┌─ Dataset records

(* ===== verification/TxnManager.v ===== *)
(** Transactions: identifiers, timestamps and the transaction manager
    (crates/idb-txn/src/txn/mod.rs).

    Each method of the manager runs under its mutex, so it is one call on the
    manager's state. *)

From Stdlib Require Import ZArith Lia List Bool.
From S2P Require Import Prelude Common WalRecord Mvcc LockManager.
From stdpp Require Import base gmap list strings sets.
#[local] Open Scope Z_scope.

Definition AUTO_COMMIT : Z := 0.
Definition MAX_ACTIVE_TRANSACTIONS : Z := 65536.

Inductive TxnState := Active | Committed | Aborted.
Inductive TxnMode := ReadOnly | ReadWrite.

#[global] Instance TxnMode_eq_dec : EqDecision TxnMode.
Proof. solve_decision. Defined.

Record Transaction := mkTxn {
  txn_state : TxnState;
  txn_mode : TxnMode;
  start_lsn : Z;
  last_lsn_of : Z;
  begin_ts_of : Z;
  commit_ts_of : option Z;
  read_ts : Z
}.

Definition new_txn (mode : TxnMode) (start_lsn begin_ts snapshot_ts : Z) : Transaction :=
  mkTxn Active mode start_lsn start_lsn begin_ts None snapshot_ts.

Record TransactionManager := mkMgr {
  next_txn_id : Z;
  active_txns : gmap Z Transaction;
  lock_manager : LockState;
  next_ts : Z;
  committed_txns : gmap Z Z;
  uncommitted_txns : gset Z;
  aborted_txns : gset Z;
  checkpoint_ts : Z
}.

Definition with_active (a : gmap Z Transaction) (m : TransactionManager) : TransactionManager :=
  mkMgr (next_txn_id m) a (lock_manager m) (next_ts m) (committed_txns m) (uncommitted_txns m)
    (aborted_txns m) (checkpoint_ts m).
Definition with_locks (l : LockState) (m : TransactionManager) : TransactionManager :=
  mkMgr (next_txn_id m) (active_txns m) l (next_ts m) (committed_txns m) (uncommitted_txns m)
    (aborted_txns m) (checkpoint_ts m).
Definition with_next_ts (ts : Z) (m : TransactionManager) : TransactionManager :=
  mkMgr (next_txn_id m) (active_txns m) (lock_manager m) ts (committed_txns m) (uncommitted_txns m)
    (aborted_txns m) (checkpoint_ts m).
Definition with_next_id (id : Z) (m : TransactionManager) : TransactionManager :=
  mkMgr id (active_txns m) (lock_manager m) (next_ts m) (committed_txns m) (uncommitted_txns m)
    (aborted_txns m) (checkpoint_ts m).
Definition with_committed (c : gmap Z Z) (m : TransactionManager) : TransactionManager :=
  mkMgr (next_txn_id m) (active_txns m) (lock_manager m) (next_ts m) c (uncommitted_txns m)
    (aborted_txns m) (checkpoint_ts m).
Definition with_uncommitted (u : gset Z) (m : TransactionManager) : TransactionManager :=
  mkMgr (next_txn_id m) (active_txns m) (lock_manager m) (next_ts m) (committed_txns m) u
    (aborted_txns m) (checkpoint_ts m).
Definition with_aborted (a : gset Z) (m : TransactionManager) : TransactionManager :=
  mkMgr (next_txn_id m) (active_txns m) (lock_manager m) (next_ts m) (committed_txns m)
    (uncommitted_txns m) a (checkpoint_ts m).
Definition set_checkpoint_ts (ts : Z) (m : TransactionManager) : TransactionManager :=
  mkMgr (next_txn_id m) (active_txns m) (lock_manager m) (next_ts m) (committed_txns m)
    (uncommitted_txns m) (aborted_txns m) ts.

(** [TransactionManager::new]; the oracle starts at 1. *)
Definition new_manager : TransactionManager := mkMgr 1 ∅ new_locks 1 ∅ ∅ ∅ 0.

Abbreviation MM := (M TransactionManager).

(** [TimestampOracle::next] *)
Definition oracle_next : MM Z := fun m =>
  (if next_ts m <? U64_MAX then Ok (next_ts m) else Panic,
   with_next_ts (as_unsigned 64 (next_ts m + 1)) m).

(** [TimestampOracle::peek] *)
Definition ts_oracle_peek (m : TransactionManager) : Z := next_ts m.

(** [active.get(&txn_id).ok_or(TxnNotActive)] *)
Definition lookup_active (txn : Z) : MM Transaction := fun m =>
  (ok_or (active_txns m !! txn) (TxnNotActive txn), m).

Definition begin (mode : TxnMode) (start_lsn : Z) : MM Z :=
  n ← gets (fun m => Z.of_nat (size (active_txns m)));
  if MAX_ACTIVE_TRANSACTIONS <=? n then pure (Err (TxnLimit MAX_ACTIVE_TRANSACTIONS)) else
  id ← gets next_txn_id;
  modify (fun m => with_next_id (as_unsigned 64 (next_txn_id m + 1)) m);;
  begin_ts ← oracle_next;
  modify (fun m => with_active (<[id := new_txn mode start_lsn begin_ts begin_ts]> (active_txns m)) m);;
  mret id.

Definition commit (txn : Z) : MM unit :=
  lookup_active txn;;
  modify (fun m => with_active (delete txn (active_txns m)) m).

Definition abort (txn : Z) : MM unit :=
  lookup_active txn;;
  modify (fun m => with_aborted ({[txn]} ∪ aborted_txns m) m);;
  modify (fun m => with_active (delete txn (active_txns m)) m).

Definition update_last_lsn (txn lsn : Z) : MM unit :=
  t ← lookup_active txn;
  modify (fun m => with_active (<[txn := mkTxn (txn_state t) (txn_mode t) (start_lsn t) lsn
    (begin_ts_of t) (commit_ts_of t) (read_ts t)]> (active_txns m)) m).

Definition last_lsn (txn : Z) : MM Z := t ← lookup_active txn; mret (last_lsn_of t).
Definition mode (txn : Z) : MM TxnMode := t ← lookup_active txn; mret (txn_mode t).
Definition snapshot (txn : Z) : MM Z := t ← lookup_active txn; mret (read_ts t).
Definition begin_ts (txn : Z) : MM Z := t ← lookup_active txn; mret (begin_ts_of t).

Definition active_txn_ids (m : TransactionManager) : list Z := map fst (map_to_list (active_txns m)).
Definition active_read_timestamps (m : TransactionManager) : list Z :=
  map (fun x => begin_ts_of x.2) (map_to_list (active_txns m)).

Definition prune_committed_below (bound : Z) : MM Z := fun m =>
  let kept := filter (fun x => bound < x.2) (committed_txns m) in
  (Ok (Z.of_nat (size (committed_txns m)) - Z.of_nat (size kept)), with_committed kept m).

Definition known_not_committed (m : TransactionManager) : gset Z := uncommitted_txns m ∪ aborted_txns m.

Definition remove_aborted_txns (ids : gset Z) : MM unit :=
  modify (fun m => with_aborted (aborted_txns m ∖ ids) m).

Definition load_uncommitted_txns (txns : gset Z) : MM unit := modify (with_uncommitted txns).

Definition advance_next_txn_id_past (max_seen : Z) : MM unit :=
  past ← pure (@arith Error in_u64 (max_seen + 1));
  modify (fun m => with_next_id (Z.max (next_txn_id m) past) m).

Definition assign_commit_ts (txn : Z) : MM Z :=
  t ← lookup_active txn;
  commit_ts ← oracle_next;
  modify (fun m => with_active (<[txn := mkTxn (txn_state t) (txn_mode t) (start_lsn t) (last_lsn_of t)
    (begin_ts_of t) (Some commit_ts) (read_ts t)]> (active_txns m)) m);;
  modify (fun m => with_committed (<[txn := commit_ts]> (committed_txns m)) m);;
  mret commit_ts.

(** [while self.ts_oracle.peek() <= ts { self.ts_oracle.next(); }]; each turn
    raises the oracle, so the distance is fuel enough. *)
Fixpoint oracle_loop (fuel : nat) (ts : Z) : MM unit := fun m =>
  if next_ts m <=? ts then
    match fuel with
    | O => (Ok tt, m)
    | S fuel => (oracle_next;; oracle_loop fuel ts) m
    end
  else (Ok tt, m).

Definition advance_oracle_past (ts : Z) : MM unit := fun m => oracle_loop (Z.to_nat (ts + 1 - next_ts m)) ts m.

Definition load_committed_txns (recovered : gmap Z Z) : MM unit :=
  let max_ts := map_fold (fun _ ts acc => if acc <? ts then ts else acc) 0 recovered in
  let max_id := map_fold (fun id _ acc => if acc <? id then id else acc) 0 recovered in
  modify (with_committed recovered);;
  advance_oracle_past max_ts;;
  past ← pure (@arith Error in_u64 (max_id + 1));
  modify (fun m => with_next_id (Z.max (next_txn_id m) past) m);;
  modify (set_checkpoint_ts max_ts).
Lemma scan_all {V} (l : list (bytes * V)) : kv_scan Unbounded Unbounded l = l.
Proof. induction l as [|a l IH]; [done|]. change (a :: kv_scan Unbounded Unbounded l = a :: l). by rewrite IH. Qed.

Lemma delete_all_ok {E} `{StorageEngine E} (e : E) keys :
  exists e', delete_all e keys = Ok e' /\
    entries e' = List.filter (fun x => negb (bool_decide (x.1 ∈ keys))) (entries e).
Proof.
  revert e; induction keys as [|k keys IH]; intros e; cbn [delete_all].
  { exists e. split; [done|]. induction (entries e) as [|a l IHl]; cbn; [done|]. by rewrite <- IHl. }
  destruct (engine_delete_spec e k) as (e1 & -> & E1). cbn [mbind outcome_bind].
  destruct (IH e1) as (e2 & E2 & H2). exists e2. split; [done|]. rewrite H2, E1. clear E1. unfold kv_delete.
  induction (entries e) as [|x l IHl]; [done|]. cbn [List.filter].
  destruct (decide (k = x.1)) as [->|Hn].
  - rewrite bool_decide_eq_true_2 by done. rewrite (bool_decide_eq_true_2 (x.1 ∈ x.1 :: keys)) by set_solver. exact IHl.
  - rewrite bool_decide_eq_false_2 by done. cbn [negb List.filter]. rewrite IHl.
    by rewrite (bool_decide_ext (x.1 ∈ k :: keys) (x.1 ∈ keys)) by set_solver.
Qed.

Lemma filter_map_stored (f : bytes -> bool) vs :
  List.filter (fun x => f x.1) (map stored vs) = map stored (List.filter (fun v => f (stored v).1) vs).
Proof. induction vs as [|v vs IH]; [done|]. cbn [map List.filter]. rewrite IH. by split_if. Qed.

Lemma version_lt_irrefl v : ~ version_lt v v.
Proof. unfold version_lt, version_cmp. by rewrite Z.compare_refl, bcmp_refl, Z.compare_refl. Qed.

Lemma stored_inj vs v u :
  StronglySorted version_lt vs -> Forall version_ok vs -> v ∈ vs -> u ∈ vs ->
  (stored v).1 = (stored u).1 -> v = u.
Proof.
  intros S Hok Hv Hu E. rewrite Forall_forall in Hok. destruct (Hok v Hv) as (K1 & T1 & _).
  destruct (Hok u Hu) as (K2 & T2 & _). cbn in E.
  pose proof (decode_mvcc_key_ok _ _ K1 T1) as D1. rewrite E, decode_mvcc_key_ok in D1 by done.
  injection D1 as Ek Et. clear Hok E. induction S as [|a l S IH F]; [by apply elem_of_nil in Hv|].
  rewrite Forall_forall in F. assert (N : forall x, x ∈ l -> vkey a = vkey x -> vts a = vts x -> False).
  { intros x Hx X1 X2. specialize (F x Hx). unfold version_lt in F. rewrite X1, X2 in F.
    by apply (version_lt_irrefl x). }
  apply elem_of_cons in Hv as [->|Hv], Hu as [->|Hu]; [done|exfalso; by eapply N|exfalso; by eapply N|by apply IH].
Qed.

(** ** What a collection removes *)

Section collection.
Context (wm : Z) (committed : gmap Z Z) (ckpt : Z) (known : gset Z).

Definition counts (v : version) : bool := is_committed (version_txn (vval v)) (vts v) committed ckpt known.

(** A committed version below the watermark. *)
Definition settled (v : version) : Prop := vts v < wm /\ counts v = true.

(** What the newest settled version of its key supersedes, and what is not
    committed, below the watermark. *)
Definition garbage (vs : list version) (v : version) : Prop :=
  vts v < wm /\
  (counts v = false \/ exists v', v' ∈ vs /\ vkey v' = vkey v /\ settled v' /\ vts v < vts v').

Lemma version_lt_same a b :
  version_lt a b -> vkey a = vkey b -> vts b < vts a.
Proof.
  unfold version_lt, version_cmp. intros L Hk. rewrite Hk, Z.compare_refl, bcmp_refl in L. cbn in L.
  by apply Z.compare_lt_iff.
Qed.

Lemma version_lt_between a b c :
  version_lt a b -> version_lt b c -> vkey a = vkey c -> vkey b = vkey a.
Proof.
  unfold version_lt, version_cmp. intros L1 L2 Hk. rewrite <- Hk in L2.
  destruct (Z.compare_spec (len (vkey a)) (len (vkey b))) as [E|E|E]; [|..];
    destruct (Z.compare_spec (len (vkey b)) (len (vkey a))) as [E'|E'|E']; try lia; cbn in *; try done.
  destruct (bcmp (vkey a) (vkey b)) eqn:C1; cbn in *; try done.
  - by apply bcmp_eq in C1.
  - destruct (bcmp (vkey b) (vkey a)) eqn:C2; cbn in *; try done.
    + by apply bcmp_eq in C2.
    + exfalso. apply (blt_irrefl (vkey a)). by apply (blt_trans _ (vkey b)).
Qed.

Lemma sorted_split (pre : list version) v rest :
  StronglySorted version_lt (pre ++ v :: rest) ->
  Forall (fun a => version_lt a v) pre /\ Forall (version_lt v) rest.
Proof.
  induction pre as [|a pre IH]; cbn; inversion 1 as [|? ? S F]; subst; [done|].
  destruct (IH S) as [F1 F2]. split; [|done]. constructor; [|done].
  rewrite Forall_forall in F. apply F. set_solver.
Qed.

(** Where the scan stands after [pre]. *)
Definition swept (pre : list version) (cur : option bytes) (found : bool) : Prop :=
  match last pre with
  | None => cur = None
  | Some l => cur = Some (vkey l) /\ (found = true <-> exists v, v ∈ pre /\ vkey v = vkey l /\ settled v)
  end.

Lemma swept_next pre cur found v rest :
  StronglySorted version_lt (pre ++ v :: rest) -> swept pre cur found ->
  (if negb (bool_decide (cur = Some (vkey v))) then false else found) = true <->
  exists v', v' ∈ pre /\ vkey v' = vkey v /\ settled v'.
Proof.
  intros S W. unfold swept in W. destruct (last pre) as [l|] eqn:L.
  - apply last_Some in L as [p ->]. destruct W as [-> W].
    destruct (decide (vkey l = vkey v)) as [E|E].
    + rewrite bool_decide_eq_true_2 by congruence. cbn. by rewrite <- E.
    + rewrite bool_decide_eq_false_2 by congruence. cbn. split; [done|]. intros (v' & Hin & Hk & _).
      apply sorted_split in S as S2. destruct S2 as [F _].
      apply elem_of_app in Hin as [Hin|Hin%list_elem_of_singleton]; [|congruence].
      rewrite <- app_assoc in S. cbn in S. apply sorted_split in S as [F1 _].
      rewrite Forall_forall in F1. rewrite Forall_app in F. destruct F as [_ F]. inversion F as [|? ? F2]; subst.
      destruct E. rewrite <- Hk. by apply (version_lt_between v' l v); [apply F1| |].
  - apply last_None in L as ->. subst cur. cbn. split; [done|]. intros (v' & Hin & _). set_solver.
Qed.

Lemma swept_snoc pre v (f g : bool) :
  (f = true <-> exists v', v' ∈ pre /\ vkey v' = vkey v /\ settled v') ->
  (g = true <-> f = true \/ settled v) -> swept (pre ++ [v]) (Some (vkey v)) g.
Proof.
  intros Hf Hg. unfold swept. rewrite last_snoc. split; [done|]. rewrite Hg, Hf. split.
  - intros [(v' & Hin & Hk & Hs)|Hs]; [exists v'|exists v]; rewrite elem_of_app; set_solver.
  - intros (v' & [Hin|Hin%list_elem_of_singleton]%elem_of_app & Hk & Hs); [left; eauto|right; congruence].
Qed.

Lemma garbage_iff pre v rest :
  StronglySorted version_lt (pre ++ v :: rest) ->
  garbage (pre ++ v :: rest) v <->
  vts v < wm /\ (counts v = false \/ exists v', v' ∈ pre /\ vkey v' = vkey v /\ settled v').
Proof.
  intros S. apply sorted_split in S as [F1 F2]. rewrite !Forall_forall in *. unfold garbage.
  split; intros [Hw [Hc|(v' & Hin & Hk & Hs)]]; split; auto; right; exists v'.
  - destruct Hs as [Hs Ht]. apply elem_of_app in Hin as [Hin|[->|Hin]%elem_of_cons]; [done|lia|].
    pose proof (version_lt_same _ _ (F2 _ Hin) (eq_sym Hk)). lia.
  - split; [rewrite elem_of_app; auto|]. split; [done|]. split; [done|].
    exact (version_lt_same _ _ (F1 _ Hin) Hk).
Qed.

(** The scan marks exactly the garbage. *)
Lemma gc_loop_ok vs pre cur found st :
  StronglySorted version_lt (pre ++ vs) -> Forall version_ok vs -> swept pre cur found ->
  exists rm st', gc_loop wm committed ckpt known (map stored vs) cur found st
      = Ok (map (fun v => (stored v).1) rm, st') /\
    forall v, v ∈ rm <-> v ∈ vs /\ garbage (pre ++ vs) v.
Proof.
  revert pre cur found st. induction vs as [|v vs IH]; intros pre cur found st S Hok W.
  { exists [], st. split; [done|]. set_solver. }
  inversion Hok as [|? ? Hv Hvs]; subst. destruct Hv as (Hk & Ht & Hval).
  pose proof (swept_next _ _ _ _ _ S W) as Hf. pose proof (garbage_iff _ _ _ S) as Hg.
  cbn [map gc_loop]. cbn [stored]. rewrite decode_mvcc_key_ok by done.
  set (f := if negb _ then false else found) in *. set (st1 := mkGc _ _ _ _).
  assert (App : pre ++ v :: vs = (pre ++ [v]) ++ vs) by by rewrite <- app_assoc.
  assert (Next : forall g s, (g = true <-> f = true \/ settled v) ->
    exists rm st', gc_loop wm committed ckpt known (map stored vs) (Some (vkey v)) g s
        = Ok (map (fun v => (stored v).1) rm, st') /\
      forall u, u ∈ rm <-> u ∈ vs /\ garbage (pre ++ v :: vs) u).
  { intros g s Hgg. rewrite App. apply IH; [by rewrite <- App|done|]. by apply (swept_snoc _ _ f). }
  assert (Skip : forall g s, (g = true <-> f = true \/ settled v) -> ~ garbage (pre ++ v :: vs) v ->
    exists rm st', gc_loop wm committed ckpt known (map stored vs) (Some (vkey v)) g s
        = Ok (map (fun v => (stored v).1) rm, st') /\
      forall u, u ∈ rm <-> u ∈ v :: vs /\ garbage (pre ++ v :: vs) u).
  { intros g s Hgg Hn. destruct (Next g s Hgg) as (rm & st' & E & M). exists rm, st'. split; [done|].
    intros u. rewrite M, elem_of_cons. split; [tauto|]. intros [[->|Hu] Hgu]; [by destruct Hn|done]. }
  assert (Drop : forall g, (g = true <-> f = true \/ settled v) -> garbage (pre ++ v :: vs) v ->
    exists rm st', ('(keys, stats) ← gc_loop wm committed ckpt known (map stored vs) (Some (vkey v)) g
        (count_removed (vval v) st1); Ok (mvcc_key (vkey v) (vts v) :: keys, stats))
        = Ok (map (fun v => (stored v).1) rm, st') /\
      forall u, u ∈ rm <-> u ∈ v :: vs /\ garbage (pre ++ v :: vs) u).
  { intros g Hgg Hgv. destruct (Next g (count_removed (vval v) st1) Hgg) as (rm & st' & E & M).
    exists (v :: rm), st'. rewrite E. split; [done|]. intros u. rewrite !elem_of_cons, M. split; [|tauto].
    intros [->|[? ?]]; auto. }
  destruct (Z.leb_spec wm (vts v)) as [Hw|Hw].
  { apply Skip; [unfold settled; split; [auto|]; intros [?|[? ?]]; [done|lia]|]. intros [? _]. lia. }
  rewrite decode_mvcc_value_ok by done. fold (counts v). unfold settled in Skip, Drop. destruct (counts v) eqn:Hc; cbn [negb].
  - destruct f eqn:Ef; cbn [negb].
    + apply Drop; [tauto|]. apply Hg. split; [done|]. right. by apply Hf.
    + apply Skip; [tauto|]. rewrite Hg. intros [_ [?|Hex]]; [done|]. by apply Hf in Hex.
  - apply Drop; [split; [auto|]; intros [?|[? ?]]; done|]. apply Hg. auto.
Qed.

Lemma gc_collect_ok {E} `{StorageEngine E} (e : E) vs :
  holds_versions e vs ->
  exists e' st p, gc_collect e wm committed ckpt known = Ok (e', st) /\
    holds_versions e' (List.filter p vs) /\ forall v, v ∈ vs -> p v = false <-> garbage vs v.
Proof.
  intros Hh. pose proof (sorted_versions _ _ Hh) as S. pose proof Hh as [He Hok].
  destruct (gc_loop_ok vs [] None false (mkGc 0 0 0 0) S Hok eq_refl) as (rm & st & L & M). cbn [app] in M.
  destruct (delete_all_ok e (map (fun v => (stored v).1) rm)) as (e' & D & De).
  set (p := fun v => negb (bool_decide ((stored v).1 ∈ map (fun v => (stored v).1) rm))).
  exists e', st, p. unfold gc_collect. rewrite scan_range_spec, keep_ok_map, scan_all, He, L.
  cbn [mbind outcome_bind]. rewrite D. split; [done|]. split; [split|].
  - rewrite De, He. exact (filter_map_stored (fun x => negb (bool_decide (x ∈ map (fun v => (stored v).1) rm))) vs).
  - rewrite Forall_forall in *. intros v Hv. apply list_elem_of_In, filter_In in Hv as [Hv _].
    by apply Hok, list_elem_of_In.
  - intros v Hv. unfold p. rewrite negb_false_iff, bool_decide_eq_true, list_elem_of_fmap. split.
    + intros (u & Eu & Hu). apply M in Hu as Hu'. destruct Hu' as [Hu' G].
      by rewrite (stored_inj vs v u) by done.
    + intros G. exists v. split; [done|]. by apply M.
Qed.
End collection.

└─

Exercise
Each line between the start of the listing above and the line containing "Inductive TxnMode := ReadOnly | ReadWrite.", with both ends counted, is to be set down unchanged.

Solution to this problem
(* ===== verification/TxnManager.v ===== *)
(** Transactions: identifiers, timestamps and the transaction manager
    (crates/idb-txn/src/txn/mod.rs).

    Each method of the manager runs under its mutex, so it is one call on the
    manager's state. *)

From Stdlib Require Import ZArith Lia List Bool.
From S2P Require Import Prelude Common WalRecord Mvcc LockManager.
From stdpp Require Import base gmap list strings sets.
#[local] Open Scope Z_scope.

Definition AUTO_COMMIT : Z := 0.
Definition MAX_ACTIVE_TRANSACTIONS : Z := 65536.

Inductive TxnState := Active | Committed | Aborted.
Inductive TxnMode := ReadOnly | ReadWrite.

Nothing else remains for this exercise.